Russia controls 22% of Ukrainian farmland and war threatens expected harvests this summer, which could further aggravate the global food crisis, NASA researchers believe.
The breadbasket of the world is at war and we are in the early stages of a food crisis that is likely to affect every country and every person in the world in some way, says Inbal Becker-Reshef, Program Director on the US Space Agency's crops.
According to satellite images taken on June 13 by the European Space Agency's Sentinel-2 mission and analyzed by the Program , 22% of Ukraine's agricultural land is under Russian control in the east and south of the country.
This includes 28% of winter crops (wheat, barley, rye) and 18% of summer crops (corn and sunflower seeds), NASA says in its memo.
Before the start of the Russian offensive on February 24, Ukraine supplied 46% of the world's sunflower oil harvest, 9% of wheat exports, 17% of barley and 12% corn, according to US Department of Agriculture data.
Ukrainian wheat fields are about to yield a first harvest in 2022, but this one has zero anywhere to go, the ports being blocked by mines or by the Russian army.
The period between July and October is particularly important for Ukrainian farmers, who harvest winter cereals and those planted in spring. Winter grains to be harvested next year must also be planted before November.
But farmers are distraught amid soaring fuel and fertilizer prices , and the threat of bombardments on their fields.
According to estimates by the main association of producers and exporters of Ukraine, harvests are expected to fall by 40 % for wheat and 30% for corn.

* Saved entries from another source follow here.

(** * callsites: capturing the current call stack through V8's
      [Error.prepareStackTrace] hook

    A shallow embedding of [index.js] (the optimized [callsites]), of the
    original variant quoted in the optimization report, and of the part of
    the V8 stack-trace API both run against.  JavaScript state is threaded
    explicitly: a computation is a function from the runtime state to an
    outcome (a returned value or a thrown exception) and the next state. *)

From stdpp Require Import gmap strings list fin_maps.

(** ** Data model *)

(** The function a frame is executing.  The two variants of the capture
    function are told apart from every other function of the program. *)
Inductive callee :=
  | CalleeCallsites
  | CalleeCallsitesOriginal
  | CalleeUser (name : string).

(** An active invocation: which function runs and the source location it
    has currently reached (for a caller: the location of its pending
    call). *)
Record Frame := {
  frame_callee : callee;
  frame_file : option string;
  frame_line : option nat;
  frame_column : option nat;
}.

(** The runtime-provided descriptor of one frame, with the accessors the
    benchmark reads. *)
Record CallSite := {
  getFunction : callee;
  getFileName : option string;
  getLineNumber : option nat;
  getColumnNumber : option nat;
}.

(** The descriptor V8 builds for a frame. *)
Definition site_of (f : Frame) : CallSite :=
  {| getFunction := frame_callee f;
     getFileName := frame_file f;
     getLineNumber := frame_line f;
     getColumnNumber := frame_column f |}.

Abbreviation addr := nat.

(** Function objects, compared by identity.  [PrepareStackTraceHandler] is
    the module-level constant of [index.js]; [SliceHook id result] is the
    closure the original variant allocates on each call, [id] being its
    allocation number and [result] the cell of the local variable it
    captures; [ForeignFn] stands for any function of the embedding
    program. *)
Inductive func :=
  | PrepareStackTraceHandler
  | SliceHook (id : nat) (result : addr)
  | ForeignFn (id : nat).

(** JavaScript values the program handles.  [VStackString frames] is V8's
    default textual rendering of [frames]; [VError name captured] is an
    error object together with the structured stack captured when it was
    constructed. *)
Inductive value :=
  | VUndefined
  | VFunction (f : func)
  | VArray (a : addr)
  | VStackString (frames : list CallSite)
  | VError (name : string) (captured : list CallSite).

Global Instance callee_eq_dec : EqDecision callee.
Proof. solve_decision. Defined.
Global Instance CallSite_eq_dec : EqDecision CallSite.
Proof. solve_decision. Defined.
Global Instance func_eq_dec : EqDecision func.
Proof. solve_decision. Defined.
Global Instance value_eq_dec : EqDecision value.
Proof. solve_decision. Defined.

(** ** Runtime state *)

(** What the code reads and writes: the two properties of the [Error]
    constructor that drive stack capture, the heap of array objects, the
    cells of captured local variables, and the function allocation
    counter.  [captureFailure] is the platform-level condition under which
    the stack-capture facility fails, with the exception it raises.
    [hookWrites] is a history variable: every value assigned to
    [Error.prepareStackTrace], newest first. *)
Record runtime := {
  prepareStackTrace : value;
  stackTraceLimit : nat;
  captureFailure : option value;
  arrays : gmap addr (list CallSite);
  cells : gmap addr value;
  nextFunction : nat;
  hookWrites : list value;
}.

Definition with_prepareStackTrace (v : value) (st : runtime) : runtime :=
  {| prepareStackTrace := v;
     stackTraceLimit := stackTraceLimit st;
     captureFailure := captureFailure st;
     arrays := arrays st;
     cells := cells st;
     nextFunction := nextFunction st;
     hookWrites := v :: hookWrites st |}.

Definition with_arrays (h : gmap addr (list CallSite)) (st : runtime) : runtime :=
  {| prepareStackTrace := prepareStackTrace st;
     stackTraceLimit := stackTraceLimit st;
     captureFailure := captureFailure st;
     arrays := h;
     cells := cells st;
     nextFunction := nextFunction st;
     hookWrites := hookWrites st |}.

Definition with_cells (c : gmap addr value) (st : runtime) : runtime :=
  {| prepareStackTrace := prepareStackTrace st;
     stackTraceLimit := stackTraceLimit st;
     captureFailure := captureFailure st;
     arrays := arrays st;
     cells := c;
     nextFunction := nextFunction st;
     hookWrites := hookWrites st |}.

Definition with_nextFunction (n : nat) (st : runtime) : runtime :=
  {| prepareStackTrace := prepareStackTrace st;
     stackTraceLimit := stackTraceLimit st;
     captureFailure := captureFailure st;
     arrays := arrays st;
     cells := cells st;
     nextFunction := n;
     hookWrites := hookWrites st |}.

(** ** Computations: state and exceptions *)

Inductive outcome (A : Type) :=
  | Return (a : A)
  | Throw (e : value).
Arguments Return {A} a.
Arguments Throw {A} e.

Definition JS (A : Type) : Type := runtime → outcome A * runtime.

Global Instance JS_ret : MRet JS := λ A a st, (Return a, st).

Global Instance JS_bind : MBind JS := λ A B k m st,
  match m st with
  | (Return a, st') => k a st'
  | (Throw e, st') => (Throw e, st')
  end.

Definition gets {A} (f : runtime → A) : JS A := λ st, (Return (f st), st).
Definition modify (f : runtime → runtime) : JS unit := λ st, (Return (), f st).

(** [try { body } finally { fin }]: [fin] runs on the state [body] left,
    whichever way [body] ended; the outcome of [body] stands unless [fin]
    itself throws. *)
Definition try_finally {A} (body : JS A) (fin : JS unit) : JS A := λ st,
  let '(r, st1) := body st in
  match fin st1 with
  | (Return _, st2) => (r, st2)
  | (Throw e, st2) => (Throw e, st2)
  end.

(** ** Heap operations *)

Definition alloc_array (l : list CallSite) : JS addr := λ st,
  let a := fresh (dom (arrays st)) in
  (Return a, with_arrays (<[a := l]> (arrays st)) st).

Definition alloc_cell (v : value) : JS addr := λ st,
  let c := fresh (dom (cells st)) in
  (Return c, with_cells (<[c := v]> (cells st)) st).

Definition not_an_array : value := VError "TypeError" [].

(** [a.shift()]: removes the first element of the array object in place
    and returns it; on an empty array nothing changes and the result is
    [undefined].  The result is a call-site descriptor or [undefined]. *)
Definition array_shift (v : value) : JS (option CallSite) := λ st,
  match v with
  | VArray a =>
      match arrays st !! a with
      | Some l => (Return (head l), with_arrays (<[a := tail l]> (arrays st)) st)
      | None => (Throw not_an_array, st)
      end
  | _ => (Throw not_an_array, st)
  end.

Ukraine is also under a Russian naval blockade and cannot export its crops by boat, observes Sergueï Skakoune, researcher at NASA and the University of Maryland.
The closure of the Sea of Azov and the blockade of Ukrainian Black Sea ports have deprived markets of more of 25 million tons of seeds (all products combined), fueling soaring prices and the threat of famine for millions of people around the world.